The most long-awaited event for the seminary is vacancies when the Bursaks (state-owned seminar seminarians) go home. In groups, they head from Kiev along the high road, earning a livelihood of spiritual singing along wealthy farms.
Three bursaks: the theologian Freebie, philosopher Homa Brut and rhetorician Tiberius Gorobets, - having lost their way from the road at night, go out to the farm. The old woman, the hostess, lets the Bursaks spend the night on the condition that they put everyone in different places. Homa Brutus is about to fall asleep in the empty sheep’s stable, when an old woman enters. Flashing her eyes, she catches Homa and jumps onto his shoulders. “Ege, this is a witch,” Bursak guesses, but he is already rushing above the ground, sweat is rolling from him in hail. He begins to remember all the prayers and feels that the witch is weakening. With the speed of lightning, Khoma manages to jump out from under the old woman, jumps onto her back, picks up a log and begins to cool the witch. Wild cries are heard, the old woman falls exhausted to the ground - and already before Homa lies a young beauty with the last moaning. In fear, the bursak starts to flee in full swing and returns to Kiev.
The rector calls to Homu and orders to go to the far farm to the richest centurion - to read the prayers for his daughter, who returned from the battered walk. The dying wish of the darling: the seminar seminar Homa Brut should read the waste on it for three nights. So that he would not run away along the road, a wagon and a man of six healthy Kozakovs were sent. When they bring Bursak, the centurion asks him where he met his daughter. But Homa himself does not know this. When they bring him to the coffin, he recognizes the witch in the panel.
At dinner, the bursak listens to Kozakov’s tales of the tricks of the witch’s panel. By night, they lock him in the church where the coffin stands. Homa steps back to the choir and begins to pray.
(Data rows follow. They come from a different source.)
(** C8. Whatever the seed, [splitDataframe] returns two dataframes with the
    input's schema whose rows are the input rows at complementary sets of
    positions: each input row is in exactly one of them, and together they
    are a permutation of the input rows. *)
Theorem splitDataframe_partition `{Engine} (dataDf : DataFrame) (w : World) :
  exists trainDf testDf keep,
    splitDataframe dataDf w = (Ok (trainDf, testDf), w) /\
    schema trainDf = schema dataDf /\
    schema testDf = schema dataDf /\
    rows trainDf = rows_where keep 0 (rows dataDf) /\
    rows testDf = rows_where (fun i => negb (keep i)) 0 (rows dataDf) /\
    Permutation (rows trainDf ++ rows testDf) (rows dataDf).
Proof.
  exists (sample zero w07 (seed w) dataDf), (sample w07 one (seed w) dataDf),
         (fun i => in_cell zero w07 (draw (seed w) i)).
  assert (Hte : rows (sample w07 one (seed w) dataDf)
                = rows_where (fun i => negb (in_cell zero w07 (draw (seed w) i)))
                    0 (rows dataDf)).
  { simpl. apply rows_where_ext. intros j. apply cells_complement. }
  split; [|split; [reflexivity|split; [reflexivity|split; [reflexivity|split]]]].
  - unfold splitDataframe, bind. rewrite split_cells. reflexivity.
  - exact Hte.
  - rewrite Hte. apply rows_where_partition.
Qed.
(** * Glow: the execution engine and the standalone bundle consumer

    A shallow embedding of
      - lib/ExecutionEngine/ExecutionEngine.cpp
      - examples/compile_lenet_mnist/lenet_mnist_standalone.cpp
    and the properties of the compilation pipeline, of [run]/[runBatch]
    and of the three-region memory contract.

    Conventions.
      - C++ methods are computations in a state-and-outcome monad: a
        computation maps a state to an [Outcome] and the state reached,
        so the state at the point of an abort is still visible.
      - [assert(c && "msg")] aborts with [AssertionFailed "msg"] when [c]
        is false (the build with assertions enabled).
      - Dereferencing a null or dangling pointer, dividing by zero and
        accessing a buffer out of bounds are [Undefined].
      - [size_t] is a 64-bit unsigned integer, carried as [Z] with the
        reduction modulo [2^64] written at each operation that can wrap.
      - Arrays are lists of fewer than [2^31] entries, so the [int]
        counters of the loops over them do not wrap.
      - Calls into the rest of Glow (graph optimizer, lowering, IR
        generation, backends, tensors) append an [Event] to a trace, in
        program order. The types that the headers of Glow declare are
        modelled from the specification; the functions of the rest of
        Glow are parameters. *)

From stdpp Require Import gmap strings list fin_maps.
From Stdlib Require Import ZArith Lia.
From Stdlib.Strings Require Import Byte.

(** ** Outcomes and the computation monad *)

Inductive Outcome (A : Type) : Type :=
| Ok (a : A)
| AssertionFailed (msg : string)
| Undefined
| Exited (code : Z).
Arguments Ok {A} a.
Arguments AssertionFailed {A} msg.
Arguments Undefined {A}.
Arguments Exited {A} code.

Definition Comp (St A : Type) : Type := St → Outcome A * St.

Definition comp_ret {St A} (a : A) : Comp St A := λ s, (Ok a, s).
The witch rises from the coffin, but stumbles upon a circle circled by Homa around herself. She returns to the coffin, flies through the church in it, but loud prayers and a circle protect Homa. The coffin falls, a greened corpse rises from it, but a distant cry of a rooster is heard. The witch falls into the coffin, and its lid slams.
In the afternoon, the bursak sleeps, drinks the vodka, wanders around the village, and in the evening it becomes more thoughtful. He is again taken to church. He draws a lifebuoy, reads loudly and raises his head. The corpse is already nearby, staring at it with dead, green eyes. The terrible words of witch spells are carried by the wind through the church, a myriad of evil spirits bursting in the door. The cry of the rooster again ceases the demonic action. Homu became gray-haired in the morning barely alive. He asks the centurion to let him go, but he threatens with a terrible punishment for disobedience. Homa is trying to escape, but they are catching him.
The silence of the third hellish night inside the church explodes with the crack of the iron cover of the coffin. The witch’s teeth are knocking, spells are screaming, the doors are torn off the hinges, and the myriad power of the monsters fills the room with the sound of wings and the scratching of claws. Homa is already singing prayers of last resort. “Bring Wii!” The witch screams. Squat clubfoot monster with an iron face, the leader of the evil spirits, with heavy steps enters the church. He orders to lift his eyelids. “Do not look!” - He hears the inner voice of Homa, but does not hold back and looks. "Here he is!" - Viy points to him with an iron finger. Impure force rushes at the philosopher, and the spirit flies out of him. For the second time the rooster cries, the first listened to perfume. They rush away, but do not have time. And so the church remains forever with the monsters stuck in the doors and windows, is overgrown with weeds, and now no one will find a way to it.
Learning about the fate of Khoma, Tiberius Gorobets and Freebies commemorate his soul in Kiev, concluding after the third circle: the philosopher disappeared because he was afraid.